- **Saved data entries**
★ ★ ★

Section Inv.
Context {V : Type} `{EqDecision V, Allocator}.
Implicit Types (m : Mach V) (u : UntypedVec) (w : TypedView) (T : Ty (V := V)) (vals : list V).

(** ** Outcomes *)
(** [x] is not undefined; where it panics [P] holds, where it aborts [R]. *)
Definition wp {A} (x : Outcome V A) (Q : A → Mach V → Prop) (P R : Prop) : Prop :=
  match x with Ok a m => Q a m | Panic => P | Abort => R | UB => False end.
Definition refused : Prop := ∃ n l, grants n l = false.

Lemma wp_bind {A B} (x : op V A) (f : A → op V B) m Q P R :
  wp (x m) (λ a m, wp (f a m) Q P R) P R → wp (bind x f m) Q P R.
Proof. unfold bind. by destruct (x m). Qed.
Lemma wp_mono {A} (x : Outcome V A) (Q Q' : A → Mach V → Prop) (P P' R : Prop) :
  wp x Q P R → (∀ a m, Q a m → Q' a m) → (P → P') → wp x Q' P' R.
Proof. intros Hx HQ HP. destruct x; simpl in *; auto. Qed.
Lemma wp_expect {A} (o : option A) m Q (P R : Prop) :
  (o = None → P) → (∀ a, o = Some a → Q a m) → wp (expect o m) Q P R.
Proof. intros HP HQ. unfold expect. destruct o; simpl; auto. Qed.
Lemma wp_assert b m Q (P R : Prop) : (b = false → P) → (b = true → Q () m) → wp (assert b m) Q P R.
Proof. intros HP HQ. unfold assert. destruct b; simpl; auto. Qed.
Lemma wp_requires b m (Q : () → Mach V → Prop) (P R : Prop) : b = true → Q () m → wp (requires b m) Q P R.
Proof. intros ->. done. Qed.

(** ** Powers of two *)
Lemma pow2_spec z : is_power_of_two z = true ↔ ∃ k, 0 ≤ k ∧ z = 2 ^ k.
Proof.
  unfold is_power_of_two. rewrite andb_true_iff, Z.ltb_lt, Z.eqb_eq. split.
  - intros [Hz E]. exists (Z.log2 z). split; [apply Z.log2_nonneg|done].
  - intros (k & Hk & ->). split; [by apply Z.pow_pos_nonneg|]. by rewrite Z.log2_pow2.
Qed.
Lemma pow2_pos z : is_power_of_two z = true → 0 < z.
Proof. unfold is_power_of_two. rewrite andb_true_iff, Z.ltb_lt. by intros [? _]. Qed.
(** Of two alignments the smaller divides the larger. *)
Lemma pow2_divides a b : is_power_of_two a = true → is_power_of_two b = true → a ≤ b → b mod a = 0.
Proof.
  intros (i & Hi & ->)%pow2_spec (j & Hj & ->)%pow2_spec Hij.
  assert (i ≤ j) by (apply (Z.pow_le_mono_r_iff 2); lia).
  replace (2 ^ j) with (2 ^ (j - i) * 2 ^ i) by (rewrite <- Z.pow_add_r by lia; f_equal; lia).
  apply Z.mod_mul. pose proof (Z.pow_pos_nonneg 2 i). lia.
Qed.
Lemma pow2_below z k : is_power_of_two z = true → 0 ≤ k → z < 2 ^ (k + 1) → z ≤ 2 ^ k.
Proof.
  intros (i & Hi & ->)%pow2_spec Hk Hz. apply Z.pow_lt_mono_r_iff in Hz; [|lia..]. apply Z.pow_le_mono_r; lia.
Qed.
Lemma next_pow2_spec n p :
  0 < n → checked_next_power_of_two n = Some p → n ≤ p ∧ is_power_of_two p = true.
Proof.
  unfold checked_next_power_of_two. intros Hn. destruct (_ <=? _); [|done]. intros [= <-].
  split; [by apply Z.log2_log2_up_spec|]. apply pow2_spec. exists (Z.log2_up n). split; [apply Z.log2_up_nonneg|done].
Qed.
Lemma next_pow2_small n p k :
  checked_next_power_of_two n = Some p → 0 ≤ k → n ≤ 2 ^ k → p ≤ 2 ^ k.
Proof.
  unfold checked_next_power_of_two. destruct (_ <=? _); [|done]. intros [= <-] Hk Hn.
  apply Z.pow_le_mono_r; [lia|]. rewrite <- (Z.log2_up_pow2 k) by done. by apply Z.log2_up_le_mono.
Qed.
Lemma next_pow2_some n k : 0 ≤ k < 64 → n ≤ 2 ^ k → is_Some (checked_next_power_of_two n).
Proof.
  intros Hk Hn. unfold checked_next_power_of_two. destruct (Z.leb_spec (2 ^ Z.log2_up n) usize_max) as [|Hlt]; [done|].
  exfalso. assert (Z.log2_up n ≤ k) by (rewrite <- (Z.log2_up_pow2 k) by lia; by apply Z.log2_up_le_mono).
  assert (2 ^ Z.log2_up n ≤ 2 ^ 63) by (apply Z.pow_le_mono_r; lia). unfold usize_max in *. lia.
Qed.
Lemma layout_some size al : is_power_of_two al = true → size ≤ 2 ^ 63 - al →
  from_size_align size al = Some {| l_size := size; l_align := al |}.
Proof. intros Ha Hs. unfold from_size_align. rewrite Ha. by rewrite (proj2 (Z.leb_le _ _)). Qed.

★ ★ ★

- **PROBLEM TO SOLVE**
Go through the records above. Copy each line in which the string "Definition" appears.

- **ANSWER SECTION**
Definition wp {A} (x : Outcome V A) (Q : A → Mach V → Prop) (P R : Prop) : Prop :=
Definition refused : Prop := ∃ n l, grants n l = false.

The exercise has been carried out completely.